The internet has dramatically reduced the time it takes to transmit a story around the world, yet the time it takes to verify that story—to source and conduct interviews—remains roughly the same. Decentralizing the news—shifting away from ABC and CNN to Facebook and Twitter—does not make old-timey standards of journalism less important. It makes them more so, the way bigger and better fireworks make it more important not to smoke in the factory. Joseph Baken sat down on a palette of Black Cats and lit a joint, and we all ran over there for a toke.

But who is more at fault in a lie: the liar or the one who believes it? Hint: it’s the liar. Still, the impulse to go on Baken’s Facebook page and yell at him for lying is the same impulse that led us to spread his hoax in the first place. It’s the exhilaration that comes with discovering that makes you angry. I like to be angry sometimes, particularly in situations that make me feel morally superior to what I am angry at. The word for this kind of anger is outrage.

I submit that a story that outrages us slips past the ol’ lie detector much more easily than one we don’t care about. That’s why we seized on Baken’s hoax so readily, and it’s probably also why being mad at him makes such a clean substitute. When you are already outraged, another outrage is even easier to seize upon. Thanks to the torrent of stories we get from the Facebook and Twitter and the rest of the internet each day, we can pretty much move from one outrage to the next. There is always Sandusky if things go slack.

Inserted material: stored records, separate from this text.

Lemma poll_spec n : forall s,
  ata_busy (d_ata s) = n -> 0 < ata_left (d_ata s) ->
  wp (poll (S n)) s (fun _ s' => xfer s' (ata_pos (d_ata s)) (ata_left (d_ata s)) /\
    d_mach s' = d_mach s /\ d_disk s' = d_disk s).
Proof.
  induction n as [|n IH]; intros [mc [c l m h dr pos lft busy] dk] Hb Hl; cbn in Hb, Hl; subst busy.
  - by destruct lft.
  - apply (IH (mk_dstate mc (mk_ata c l m h dr pos lft n) dk)); done.
Qed.

Lemma wp_input_word mc d dk Q :
  Q (fst (ata_data d)) (mk_dstate mc (snd (ata_data d)) dk) -> wp port_io_input_word (mk_dstate mc d dk) Q.
Proof. unfold wp, port_io_input_word. cbn [d_ata]. by destruct (ata_data d). Qed.

Lemma read_words_spec n : forall s ptr pos lft,
  xfer s pos lft -> 0 <= ptr < 4294967296 -> ptr + 2 * Z.of_nat n <= 4294967296 ->
  wp (read_words n ptr) s (fun p s' => p = u32 (ptr + 2 * Z.of_nat n) /\
    xfer s' (pos + 2 * Z.of_nat n) (lft - 2 * Z.of_nat n) /\ filled s s' ptr (2 * Z.of_nat n) pos).
Proof.
  induction n as [|n IH]; intros s ptr pos lft [Hp Hl] Hlo Hhi.
  { cbn [read_words]. apply wp_ret. rewrite u32_small by lia. split; [lia|]. split; [split; lia|]. apply filled_nil. }
  destruct s as [mc [c l m h dr pos' lft' busy] dk]. cbn in Hp, Hl. subst pos' lft'.
  cbn [read_words]. wp_step. apply wp_input_word. cbn [ata_data fst snd]. wpd.
  set (s1 := set_mach _ _).
  assert (F1 : filled (mk_dstate mc (mk_ata c l m h dr pos lft busy) dk) s1 ptr 2 pos).
  { split; [done|]. eexists. split; [reflexivity|]. intros a. cbn [m_ram d_mach]. unfold wr16. rewrite !rd8_wr8.
    pose proof (u8_range (disk_image pos)). pose proof (u8_range (disk_image (pos + 1))).
    repeat case_test; cbn; try lia; try done.
    - replace (pos + (a - ptr)) with (pos + 1) by lia. unfold u8 in *. zlia.
    - replace (pos + (a - ptr)) with pos by lia. unfold u8 in *. zlia. }
  assert (X1 : xfer s1 (pos + 2) (lft - 2)) by done. clearbody s1.
  destruct n as [|n].
  { cbn [read_words]. apply wp_ret. split; [f_equal; lia|]. split; [destruct X1; split; lia | done]. }
  rewrite (u32_small (ptr + 2)) by lia.
  wp_apply (IH s1 (ptr + 2) (pos + 2) (lft - 2) X1); [lia | lia |].
  intros p s' (-> & X2 & F2). split; [f_equal; lia|]. split; [destruct X2; split; lia|].
  replace (2 * Z.of_nat (S (S n))) with (2 + 2 * Z.of_nat (S n)) by lia. by apply (filled_app _ s1); try lia.
Qed.

Lemma read_loop_spec n : forall s ptr pos,
  xfer s pos (512 * Z.of_nat n) -> 0 <= ptr < 4294967296 -> ptr + 512 * Z.of_nat n <= 4294967296 ->
  wp (read_loop n ptr) s (fun _ s' => filled s s' ptr (512 * Z.of_nat n) pos).
Proof.
  induction n as [|n IH]; intros s ptr pos [Hp Hl] Hlo Hhi; cbn [read_loop].
  { apply wp_ret. apply filled_nil. }
  wp_steps. wp_apply (poll_spec (ata_busy (d_ata s)) s eq_refl ltac:(lia)).
  intros _ s1 (X1 & M1 & D1). rewrite Hp, Hl in X1. wp_step. change (Z.to_nat (DISK_SECTOR_SIZE / 2)) with 256%nat.
  wp_apply (read_words_spec 256 s1 ptr pos _ X1); [lia | lia |]. intros p s2 (-> & X2 & F2).
  assert (F : filled s s2 ptr 512 pos).
  { destruct F2 as (D2 & m2 & E2 & H2). split; [congruence|]. exists m2. rewrite <- M1. done. }
  change (2 * Z.of_nat 256) with 512 in *. destruct n as [|n].
  { cbn [read_loop]. apply wp_ret. exact F. }
  rewrite u32_small by lia.
  wp_apply (IH s2 (ptr + 512) (pos + 512)); [destruct X2; split; lia | lia | lia |].
  intros _ s3 F3. replace (512 * Z.of_nat (S (S n))) with (512 + 512 * Z.of_nat (S n)) by lia.
  by apply (filled_app _ s2); try lia.
Qed.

That is probably bad. When I am in a state of outrage—when I read about a gay kid getting bashed at a bar that already falsely claims to serve the best burger in my town—I claim to be looking for justice. I go on Facebook and point out that not only would I never bash a gay person, but I am also angry at those who do. I don’t really want justice, though; I want justification. It’s a subtle difference, but you can see it if you look closely. Justice is closely allied with truth. We have to know how things are if we want to make them better. If we want to feel better, on the other hand, we only have to know what we heard.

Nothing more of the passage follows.